(Items from a data source)
(** X12 at the owner's request for the chunks of file 1 of [used_session]. *)
Lemma get_file_chunks_authorized_witness :
  (exists file,
      find_file 1%N (view used_session) = Some file
      /\ (u_is_admin toy_owner = true \/ f_user_id file = u_id toy_owner))
  /\ Permutation [mkChunk 10%N 1 "old one" 7 1%N; mkChunk 11%N 2 "old two" 7 1%N]
       (chunks_of 1%N (view used_session))
  /\ Sorted (fun a b : Chunk => c_chunk_number a <= c_chunk_number b)
       [mkChunk 10%N 1 "old one" 7 1%N; mkChunk 11%N 2 "old two" 7 1%N]
  /\ view (snd (get_file_chunks 1%N toy_owner used_session)) = view used_session
  /\ committed (snd (get_file_chunks 1%N toy_owner used_session))
     = committed used_session.
Proof.
  apply (get_file_chunks_authorized Z nat 1%N toy_owner used_session
           [mkChunk 10%N 1 "old one" 7 1%N; mkChunk 11%N 2 "old two" 7 1%N]
           (snd (get_file_chunks 1%N toy_owner used_session))).
  reflexivity.
Defined.

(** X13 at a first run on file 1, then the owner's request for its chunks. *)
Lemma get_file_chunks_after_process_file_witness :
  exists (s1 : Session Z nat) (result_chunks : list Chunk) (s2 : Session Z nat),
    toy_process_file (scripted_provider 9) 1%N "uploads/three.txt" (toy_session [])
    = (Ok tt, s1)
    /\ get_file_chunks 1%N toy_owner s1 = (Ok (Respond result_chunks), s2)
    /\ map c_text result_chunks = ["one"; "two"; "three"]
    /\ map c_chunk_number result_chunks = seq 1 (length ["one"; "two"; "three"]).
Proof.
  apply (get_file_chunks_after_process_file Z nat (scripted_provider 9)
           toy_open_read toy_pdf_pages toy_docx_paragraphs toy_split_text
           toy_count_tokens toy_uuid_source 1%N "uploads/three.txt" "one;two;three"
           ["one"; "two"; "three"] (toy_session [])
           (toy_file 1%N "three.txt" "Pending") toy_owner);
    try reflexivity.
  right. reflexivity.
Defined.

(** X14 at the owner's request for chunk 10 of [used_session], which has the
    embedding 30. *)
Lemma get_chunk_authorized_witness :
  (In (mkChunk 10%N 1 "old one" 7 1%N) (chunks (view used_session))
   /\ c_id (mkChunk 10%N 1 "old one" 7 1%N) = 10%N)
  /\ (exists file,
         find_file 1%N (view used_session) = Some file
         /\ (u_is_admin toy_owner = true \/ f_user_id file = u_id toy_owner))
  /\ (exists e : Embedding Z,
         In e (embeddings (view used_session)) /\ e_chunk_id e = 10%N
         /\ e_id e = 30%N
         /\ Some ADA_002 = Some (e_embedding_model e))
  /\ view (snd (get_chunk 10%N toy_owner used_session)) = view used_session
  /\ committed (snd (get_chunk 10%N toy_owner used_session)) = committed used_session.
Proof.
  apply (get_chunk_authorized Z nat 10%N toy_owner used_session
           (mkChunkWithEmbedding (mkChunk 10%N 1 "old one" 7 1%N) (Some 30%N)
              (Some ADA_002))
           (snd (get_chunk 10%N toy_owner used_session))).
  reflexivity.
Defined.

◆ TASK TO COMPLETE ◆
Write out every line, unchanged, from the one containing "Some (e_embedding_model e))" through the closing line of the data.

◆ YOUR SOLUTION ◆
         /\ Some ADA_002 = Some (e_embedding_model e))
  /\ view (snd (get_chunk 10%N toy_owner used_session)) = view used_session
  /\ committed (snd (get_chunk 10%N toy_owner used_session)) = committed used_session.
Proof.
  apply (get_chunk_authorized Z nat 10%N toy_owner used_session
           (mkChunkWithEmbedding (mkChunk 10%N 1 "old one" 7 1%N) (Some 30%N)
              (Some ADA_002))
           (snd (get_chunk 10%N toy_owner used_session))).
  reflexivity.
Defined.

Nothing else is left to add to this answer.